Come prima cosa, il Fronte Operaio non partecipa alle elezioni parlamentari con qualche vano sogno che con esse possa avvenire qualche cambiamento massiccio, perché riteniamo che la democrazia parlamentare sia solo un’imitazione della democrazia. È una cosa a cui ho già accennato, le decisioni vengono prese altrove e poi vengono semplicemente votate in parlamento. Nel Consiglio Comunale non esiste alcuna discussione sui singoli provvedimenti, perché la maggioranza rifiuta di confrontarsi e di rispondere all’opposizione. Tutte le decisioni che sono state prese fino ad ora e che si riflettono su centinaia di migliaia di cittadini zagabresi, non sono mai state prese come volontà di questi ma si scelgono persone che decidano per loro. E in questo caso, lo stesso Sindaco, decide non per tutelare gli interessi dei cittadini ma per fare gli interessi di quei piccoli gruppi di persone che ricambiano la sua generosità finanziandolo in vista delle successive elezioni. Noi riteniamo che l’intero sistema politico della Terra debba essere ridefinito in modo da spostare le decisioni a livelli politici più bassi e piccoli che per loro definizione sono più vicini al popolo stesso. Il Fronte Operaio partecipa nelle istituzioni per sfruttarli come canali mediatici, in quanto ci permette di spingere le nostre idee socialiste che fino ad adesso sono state eliminate dalle discussioni. Allo stesso modo entrando nelle istituzioni otteniamo una quota di bilancio tramite la quale ci finanziamo e che sfruttiamo per altri obbiettivi. Tutti i nostri Consiglieri che non sono in pessime condizioni economiche, donano la propria quota da Consigliere al partito.

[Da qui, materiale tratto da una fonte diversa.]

(** The three calls on a shared page. *)
Lemma copy_run : 1 < page_ref s p ->
  (let* new_page := alloc_page in
   kmemcpy new_page p PGSIZE ;;;
   dec_page_ref p ;;;
   ret new_page) s = Ok q (page_counted p (page_ref s p - 1) (page_copied q p s)).
Proof.
  intros Hr. destruct copy_q as (Hqm & _ & Hne). pose proof (wf_bounds _ _ Hwf) as Hb.
  pose proof (wf_chain _ _ Hwf) as [Hh _]. destruct Hp as [Hpm _].
  pose proof (managed_range s Hb q Hqm) as (? & ? & _).
  pose proof (managed_range s Hb p Hpm) as (? & ? & _).
  unfold bind at 1. rewrite (alloc_page_run s Hb (wf_unlocked _ _ Hwf) q) by done.
  unfold bind at 1, kmemcpy.
  assert (in_dram q PGSIZE && in_dram p PGSIZE = true) as -> by (unfold in_dram; layout; lia).
  unfold zoom. rewrite memcpy_run by (layout; lia). cbn [lset kmem].
  unfold bind.
  pose proof page_copied_wf as Hwf1.
  assert (page_ref (page_copied q p s) p = page_ref s p) as E.
  { rewrite page_copied_ref by done. by rewrite decide_False. }
  change (lget kmem (page_taken q s)) with (mem s). fold (page_copied q p s).
  rewrite dec_page_ref_run; [by rewrite E|apply Hwf1|apply Hwf1|done|].
  rewrite E. pose proof (wf_ref _ _ Hwf p Hpm). lia.
Qed.

End Copy.

Section Cow.
  Context (root : Z) (T : tables) (fl : list Z) (s : pmm) (va p f : Z).
  Hypothesis Hwf : pmm_wf fl s.
  Hypothesis Hvs : vspace root T s.
  Hypothesis Hva : 0 <= va < MAXVA.
  Hypothesis Hf : 0 <= f < 1024.
  Hypothesis HV : has f PTE_V = true.
  Hypothesis HC : has f PTE_COW = true.
  Hypothesis Hleaf : leaf T (mem s) va = pte p f.
  Hypothesis Hp : owned s p.
  Hypothesis Hnt : forall path, T !! path <> Some p.

Lemma cow_path : exists a, T !! walk_path va = Some a.
Proof.
  unfold leaf in Hleaf. destruct (T !! walk_path va); [by eexists|].
  rewrite has_V in HV. pose proof (odd_pte p f) as H. rewrite <- Hleaf, HV in H. done.
Qed.

(** The guards pass; [choose] yields the page to map. *)
Lemma resolve_cow_run s1 q : managed s q ->
  pmm_wf (tail fl) s1 \/ s1 = s -> vspace root T s1 ->
  leaf T (mem s1) va = pte p f ->
  (if 1 <? page_ref s p then
     let* new_page := alloc_page in
     kmemcpy new_page p PGSIZE ;;; dec_page_ref p ;;; ret new_page
   else ret p) s = Ok q s1 ->
  resolve_cow root va s = Ok true (leaf_set T va (pte q (cow_flags f)) s1).
Proof.
  intros Hq Hwf1 Hvs1 Hl1 Hrun. destruct cow_path as [a Ha].
  pose proof (wf_bounds _ _ Hwf) as Hb. pose proof (wf_unlocked _ _ Hwf) as Hu.
  assert (exists fl1, pmm_wf fl1 s1) as [fl1 Hwf1'] by (destruct Hwf1; subst; eauto).
  pose proof (vs_owned _ _ _ Hvs _ _ Ha) as [Hm _].
  apply managed_range in Hm as (? & _); [|done].
  pose proof (PX_range 0 va ltac:(lia)). pose proof (managed_56 s q Hb Hq) as [? _].
  unfold resolve_cow, bind at 1. rewrite (page_walk_run root T s), Ha by done.
  rewrite (proj2 (Z.eqb_neq _ 0)) by (layout; lia).
  unfold bind at 1. rewrite (read_leaf root T s), Hleaf by done.
  rewrite !has_pte, HV, HC by done. cbn [andb].
  destruct Hp as [Hpm _]. rewrite (PTE2PA_page s) by done.
  unfold bind at 1. rewrite (get_page_ref_run s Hb Hu p Hpm).
  unfold bind at 1. rewrite Hrun. unfold bind at 1.
  rewrite (read_leaf root T s1), Hl1 by (done || apply Hwf1').
  rewrite PTE_FLAGS_pte, cow_entry by done. unfold bind.
  by erewrite leaf_set_run by done.
Qed.

(** The last holder keeps the page. *)
Lemma cow_last : page_ref s p = 1 ->
  resolve_cow root va s = Ok true (leaf_set T va (pte p (cow_flags f)) s).
Proof.
  intros Hr. apply resolve_cow_run; [apply Hp|by right|done|done|].
  by rewrite Hr.
Qed.

(** The state of a shared page after the copy. *)
Definition unshared (q : Z) : pmm := page_counted p (page_ref s p - 1) (page_copied q p s).

Lemma unshared_wf q fl' : fl = q :: fl' -> 1 < page_ref s p -> pmm_wf fl' (unshared q) /\
  vspace root T (unshared q) /\ forall vb, leaf T (mem (unshared q)) vb = leaf T (mem s) vb.
Proof.
  intros -> Hr. destruct (page_copied_vspace root T fl' s q p Hwf Hvs Hp) as [Hvs1 Hl1].
  pose proof (page_copied_wf root T fl' s q p Hwf Hvs Hp) as Hwf1.
  pose proof (wf_ref _ _ Hwf p (proj1 Hp)).
  assert (owned (page_copied q p s) p) as Hp1.
  { destruct Hp. split; [done|]. rewrite (page_copied_ref fl') by done. case_decide; lia. }
  split; [apply page_counted_wf; [done|apply Hp1..|lia]|].
  destruct (page_counted_vspace root T fl' (page_copied q p s) p Hwf1 Hvs1 Hp1
    (page_ref s p - 1)) as [Hvs2 Hl2]; [lia|]. split; [done|].
  intros vb. unfold unshared. by rewrite Hl2, Hl1.
Qed.

Lemma cow_shared q fl' : fl = q :: fl' -> 1 < page_ref s p ->
  resolve_cow root va s = Ok true (leaf_set T va (pte q (cow_flags f)) (unshared q)).
Proof.
  intros E Hr. destruct (unshared_wf q fl' E Hr) as (Hwf1 & Hvs1 & Hl1).
  apply resolve_cow_run; [|left; by rewrite E|done|by rewrite Hl1|].
  - by eapply (wf_head_managed _ _ Hwf).
  - rewrite (proj2 (Z.ltb_lt _ _)) by done. rewrite E in Hwf. by rewrite (copy_run root T fl' s q p Hwf Hvs Hp) by done.
Qed.

(** What the copy leaves behind. *)
Lemma cow_shared_state q fl' f' : fl = q :: fl' -> 1 < page_ref s p -> 0 <= f' < 1024 ->
  let s' := leaf_set T va (pte q f') (unshared q) in
  pmm_wf fl' s' /\ vspace root T s' /\
  (forall vb, 0 <= vb < MAXVA -> leaf T (mem s') vb =
     if decide (vb / PGSIZE = va / PGSIZE) then pte q f' else leaf T (mem s) vb) /\
  page_ref s' p = page_ref s p - 1 /\ page_ref s' q = 1 /\
  (forall b, managed s b -> b <> p -> b <> q -> page_ref s' b = page_ref s b) /\
  (forall i, 0 <= i < PGSIZE -> load8 (mem s') (q + i) = load8 (mem s) (p + i)) /\
  (forall x, page_of x <> q -> (forall path, T !! path <> Some (page_of x)) ->
     load8 (mem s') x = load8 (mem s) x).
Proof.
  intros E Hr Hf' s'. destruct cow_path as [a Ha]. pose proof (wf_bounds _ _ Hwf) as Hb.
  destruct (unshared_wf q fl' E Hr) as (Hwf1 & Hvs1 & Hl1). rewrite E in Hwf.
  destruct (copy_q fl' s q p Hwf Hp) as (Hqm & Hq0 & Hne).
  pose proof (managed_56 s q Hb Hqm) as [Hq56 Hqal].
  assert (0 <= pte q f' < 2 ^ 64) as Hpq by (pose proof (pte_range q f' Hq56 Hf'); lia).
  assert (forall b, managed s b -> page_ref s' b =
    if decide (p = b) then page_ref s p - 1 else if decide (q = b) then 1 else page_ref s b)
    as Href.
  { intros b Hbm. unfold s'. erewrite leaf_set_page_ref by done. unfold unshared.
    rewrite page_ref_counted; [|apply (page_copied_wf root T fl' s q p Hwf Hvs Hp)|apply Hp|done].
    case_decide; [done|]. by rewrite (page_copied_ref fl'). }
  assert (forall x, (forall path, T !! path <> Some (page_of x)) -> load8 (mem s') x =
    if decide (page_of x = q) then load8 (mem s) (p + (x - q)) else load8 (mem s) x) as Hmem.
  { intros x HT. unfold s'. erewrite leaf_set_mem by done.
    unfold unshared. rewrite page_counted_mem. by apply (page_copied_load8 fl'). }
  split_and!; [by eapply leaf_set_wf|by eapply leaf_set_vspace| | | | | |].
  - intros vb Hvb. unfold s'. erewrite leaf_set_leaf by done. by rewrite Hl1.
  - rewrite Href by apply Hp. by case_decide.
  - rewrite Href by done. repeat case_decide; congruence.
  - intros b Hbm ? ?. rewrite Href by done. repeat case_decide; congruence.
  - intros i Hi. assert (page_of (q + i) = q) as Eq by (unfold page_of, PGSIZE in *; dlia).
    rewrite Hmem, decide_True; rewrite ?Eq; [f_equal; lia|done|].
    intros path E'. apply (vs_owned _ _ _ Hvs) in E' as [_ ?]. lia.
  - intros x Hx HT. rewrite Hmem by done. by rewrite decide_False.
Qed.

Lemma cow_no_page : fl = [] -> 1 < page_ref s p -> resolve_cow root va s = Fault.
Proof.
  intros -> Hr. destruct cow_path as [a Ha].
  pose proof (wf_bounds _ _ Hwf) as Hb. pose proof (wf_unlocked _ _ Hwf) as Hu.
  pose proof (vs_owned _ _ _ Hvs _ _ Ha) as [Hm _].
  apply managed_range in Hm as (? & _); [|done]. pose proof (PX_range 0 va ltac:(lia)).
  unfold resolve_cow, bind at 1. rewrite (page_walk_run root T s), Ha by done.
  rewrite (proj2 (Z.eqb_neq _ 0)) by (layout; lia).
  unfold bind at 1. rewrite (read_leaf root T s), Hleaf by done.
  rewrite !has_pte, HV, HC by done. cbn [andb].
  destruct Hp as [Hpm _]. rewrite (PTE2PA_page s) by done.
  unfold bind at 1. rewrite (get_page_ref_run s Hb Hu p Hpm).
  rewrite (proj2 (Z.ltb_lt _ _)) by done. unfold bind at 1, bind at 1.
  rewrite (alloc_page_empty s Hb Hu) by apply Hwf. reflexivity.
Qed.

  • Una delle notizie che è arrivata ai media italiani è quella del cambio di nome della Piazza dedicata al Maresciallo Tito, puoi descriverci un po’ cosa è successo lì?

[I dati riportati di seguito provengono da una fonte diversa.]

Lemma out_of_range va n vb : va mod PGSIZE = 0 -> ~ va <= vb < va + Z.of_nat n * PGSIZE ->
  in_range va n vb = false.
Proof.
  intros Hal Hvb. unfold in_range, PGSIZE in *.
  assert (vb / 4096 < va / 4096 \/ va / 4096 + Z.of_nat n <= vb / 4096) as H by dlia.
  revert H. generalize (Z.of_nat n) as z. intros. lia.
Qed.

(** A write of one of two processes that share the frame [pa]. *)
Lemma forked_write cpt ppt Tc Tp fl s vb pa f q rest :
  spaces cpt ppt Tc Tp fl s -> 0 <= vb < MAXVA -> frame_ok Tc Tp s pa f ->
  has f PTE_V = true -> has f PTE_COW = true ->
  leaf Tc (mem s) vb = pte pa f -> leaf Tp (mem s) vb = pte pa f -> 1 < page_ref s pa ->
  fl = q :: rest ->
  exists s', resolve_cow cpt vb s = Ok true s' /\ q <> pa /\
    leaf Tc (mem s') vb = pte q (cow_flags f) /\ leaf Tp (mem s') vb = pte pa f /\
    forall i, 0 <= i < PGSIZE -> load8 (mem s') (q + i) = load8 (mem s) (pa + i) /\
      load8 (mem s') (pa + i) = load8 (mem s) (pa + i).
Proof.
  intros [W C P A] Hvb [Hfl Ho Hnc Hnp] HV HC Ec Ep Hr E.
  pose proof (cow_flags_range f Hfl) as Hcf.
  destruct (cow_shared_state cpt Tc fl s vb pa f W C Hvb Hfl HV Ec Ho q rest (cow_flags f) E Hr Hcf)
    as (_ & _ & HL & _ & _ & Href & Hcopy & Hmem).
  assert (q ∈ fl) as Hq by (rewrite E; by left).
  assert (q <> pa) as Hne by (intros ->; by apply (owned_not_free fl s pa)).
  eexists. split; [by eapply (cow_shared cpt Tc fl s vb pa f)|]. split; [done|].
  split; [rewrite HL by done; by rewrite decide_True|]. split.
  - destruct (vspace_frame ppt Tp s (leaf_set Tc vb (pte q (cow_flags f)) (unshared s pa q)) P) as [_ HP].
    + intros path a x Ha Hx. apply Hmem; rewrite Hx.
      * intros ->. by apply (owned_not_free fl s q W), Hq; eapply vs_owned.
      * intros p Hp. by eapply A.
    + intros path a Ha. pose proof (vs_owned _ _ _ P _ _ Ha) as Hoa. pose proof Hoa as [Hma Hra].
      destruct (cow_path Tc s vb pa f HV Ec) as [b Hb].
      split; [by apply (leaf_set_managed Tc _ vb _ b)|]. rewrite Href; [done|done|intros ->; by eapply Hnp|].
      intros ->. by apply (owned_not_free fl s q W Hoa).
    + by rewrite HP.
  - intros i Hi. split; [by apply Hcopy|]. apply Hmem.
    all: replace (page_of (pa + i)) with pa; try done.
    all: destruct Ho as [[Hm _] _]; unfold page_of, PGSIZE in *; dlia.
Qed.
(* ===== verification/Rfs.v ===== *)
(** * The RAM disk and its file system (kernel/ramdev.c, kernel/rfs.c)

    Blocks are moved between the RAM disk and the device's I/O buffer; the
    superblock, the disk inodes and the directory entries are the bytes of those
    blocks.  A function that C gives a pointer to an [int] offset takes the offset
    and returns the new one. *)

From S2P Require Import Prelude Mem Pmm StringLib HashTable Vmm Kernel Fs.
From stdpp Require Import base gmap list fin_maps.
From Stdlib Require Import ZArith Lia Bool.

Siccome la coalizione tra il Sindaco e il partito dell’Unione Democratica Croata mancava di un numero di consiglieri per avere la maggioranza, il Sindaco stesso ha dovuto sottostare ad un’alleanza con un gruppo di estrema destra, il quale richiedeva il cambio di nome della Piazza. Ora questo rapporto è cambiato perché il Sindaco ha cacciato via questo gruppo e ha riconsolidato la maggioranza “convincendo” un gruppo di consiglieri liberali di appoggiarlo e ora ha il sostegno di 26 consiglieri contro 25 dell’opposizione.
I cambi di nome a piazze e vie, come la distruzione di simboli e sculture antifasciste e socialiste è un processo che dura ormai dai tempi della secessione del paese dalla Iugoslavia. In Croazia sono stati danneggiati o distrutti oltre mille monumenti dedicati alla lotta contro il fascismo o a chi è morto per mano del terrore fascista durante la Seconda Guerra Mondiale, di cui molti erano considerati di alto valore culturale e storico. L’estrema destra ha sempre agito sotto il patronato della sopracitata destra moderata dell’Unione Democratica Croata, cercando di rivisitare la storia e distruggendo qualsiasi conquista del periodo socialista in Iugoslavia, il motivo di queste azioni, riteniamo noi del Fronte Operaio, siano da attribuire al fatto che l’attuale élite politica ed economica non abbia conseguito alcuna conquista nell’attuale società se non quella di distruggere ciò che è stato conseguito nel periodo socialista. Sotto attacco sono anche gli ultimi pilastri dello stato sociale e ci aspetta l’annientamento della sanità, della scuola pubblica e della cultura. L’industria, le banche e il settore primario sono ormai da anni stati venduti e distrutti e anche l’infrastruttura pubblica sta lentamente passando in mano al capitale finanziario.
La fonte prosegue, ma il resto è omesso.